Z pisma prokuratora Staszaka wynika, że 12 października, a więc dwa tygodnie przed wyborami, śledczy za pośrednictwem warszawskiej Prokuratury Apelacyjnej napisali wniosek o wyrażenie zgody na pociągnięcie do odpowiedzialności karnej byłego ministra rolnictwa. Lepper był wtedy posłem, chronił go immunitet. Na przeszkodzie stanęły wybory. Lepper przestał być posłem. Do dziś nie przedstawiono mu zarzutów. Dlaczego?
Katarzyna Szeska, rzeczniczka warszawskiej prokuratury: – Wniosek w sprawie Andrzeja Leppera został napisany, jednak w aktach nie ma śladu, by został wysłany do Prokuratury Apelacyjnej.
8 listopada specjalny zespół prokuratorów badających sprawę przecieku został rozwiązany przez ówczesnego prokuratora krajowego Dariusza Barskiego. Są nowi referenci sprawy.
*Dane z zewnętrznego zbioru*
(* ===== verification/MasterIefb.v ===== *)
(** * Cyclic communication of the master (src/src/master/clm_iefb.c)

    Every function of the file, on the instance as state; [g] and [d] are the
    group and the device that a function's pointer arguments point to.
    Functions returning 0 or -1 return a boolean.  The actions of the two
    state machines are the constructors of [clm_device_action] and
    [clm_group_action].  The event loops have fuel; MasterDevice.v and
    MasterEvents.v prove that two rounds are always enough. *)

From S2P Require Import Prelude Packed Signals Timer Limiter Util Types Iefb Slmp Master.

(** The time of day in milliseconds, at a moment of the microsecond clock. *)
Class ClalClock := clal_get_unix_timestamp_ms : Z -> Z.

#[export] Instance outcome_ret : MRet outcome := fun A a => Done a.
#[export] Instance outcome_bind : MBind outcome := fun A B k x =>
  match x with Done a => k a | AssertFailed => AssertFailed end.

Definition CLM_CCIEFB_ERRORCALLBACK_RETRIGGER_PERIOD : Z := 1000000.

(** The loop over the indices 0 to [n - 1]. *)
Fixpoint for_each (indices : list Z) (body : Z -> clm_prog unit) : clm_prog unit :=
  match indices with
  | [] => mret tt
  | i :: indices => body i;; for_each indices body
  end.
Definition for_range (n : Z) (body : Z -> clm_prog unit) : clm_prog unit :=
  for_each (seqZ 0 n) body.

(** ** Numbers *)

Definition clm_iefb_update_frame_sequence_no (frame_sequence_no : Z) : Z :=
  if frame_sequence_no =? UINT16_MAX then 1 else u16 (frame_sequence_no + 1).

Definition clm_iefb_calc_master_local_unit_info (protocol_ver : Z) (running stopped_by_user : bool)
  : Z :=
  if running then CL_CCIEFB_MASTER_LOCAL_UNIT_INFO_RUNNING
  else if (protocol_ver <? 2) || negb stopped_by_user
  then CL_CCIEFB_MASTER_LOCAL_UNIT_INFO_STOPPED
  else CL_CCIEFB_MASTER_LOCAL_UNIT_INFO_STOPPED_BY_USER.

(** The sum of the stations of the first [n] devices, from [start]. *)
Definition add_occupied (group_setting : clm_group_setting) (start n : Z) : Z :=
  foldl (fun total d => u16 (total + ds_num_occupied_stations (setting_of_device group_setting d)))
    start (seqZ 0 n).

Definition clm_iefb_calc_occupied_per_group (group_setting : clm_group_setting) : Z :=
  add_occupied group_setting 0 (gs_num_slave_devices group_setting).

Definition clm_iefb_calc_slave_station_no (group_setting : clm_group_setting)
  (slave_device_index : Z) : option Z :=
  if gs_num_slave_devices group_setting <=? slave_device_index then None
  else Some (add_occupied group_setting 1 slave_device_index).

Definition clm_iefb_calc_slave_device_index (group_setting : clm_group_setting) (ip_addr : Z)
  : option Z :=
  List.find (fun index => ds_slave_id (setting_of_device group_setting index) =? ip_addr)
    (seqZ 0 (gs_num_slave_devices group_setting)).

(** The two loops; [has_received] is the flag they carry. *)
Fixpoint received_first_frame (devices : list clm_slave_device_data) (has_received : bool) : bool :=
  match devices with
  | [] => has_received
  | device :: devices =>
      if bool_decide (d_device_state device = CLM_DEVICE_STATE_WAIT_TD) then false
      else received_first_frame devices
             (if bool_decide (d_device_state device = CLM_DEVICE_STATE_CYCLIC_SENT)
              then true else has_received)
  end.
Fixpoint received_later_frame (devices : list clm_slave_device_data) (has_received : bool) : bool :=
  match devices with
  | [] => has_received
  | device :: devices =>
      if d_transmission_bit device &&
         bool_decide (d_device_state device = CLM_DEVICE_STATE_CYCLIC_SENDING) then false
      else received_later_frame devices (if d_transmission_bit device then true else has_received)
  end.

Definition clm_iefb_group_have_received_from_all_devices (group_setting : clm_group_setting)
  (group_data : clm_group_data) : bool :=
  let devices := map (device_at group_data) (seqZ 0 (gs_num_slave_devices group_setting)) in
  if g_frame_sequence_no group_data =? 0 then received_first_frame devices false
  else received_later_frame devices false.

(** ** The request frame *)

(** What the loops write for one device. *)
Definition device_slave_ids (setting : clm_slave_device_setting) : list Z :=
  map (fun occupied_index => if occupied_index =? 0 then ds_slave_id setting
                             else CL_CCIEFB_MULTISTATION_INDICATOR)
    (seqZ 0 (ds_num_occupied_stations setting)).
Definition group_slave_ids (group_setting : clm_group_setting) : list Z :=
  concat (map (fun d => device_slave_ids (setting_of_device group_setting d))
            (seqZ 0 (gs_num_slave_devices group_setting))).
Czy nie widzą podstaw do przedstawienia zarzutów?
– Po powtórnej analizie materiału dowodowego uznano, że konieczne jest wykonanie dalszych czynności śledczych – podaje Szeska.Zapewnia, że nie było postanowienia na piśmie o postawieniu zarzutów Lepperowi w październiku, a w sprawie zarzuty mają tylko: Janusz Kaczmarek, Konrad Kornatowski, Jaromir Netzel i Ryszard Krauze.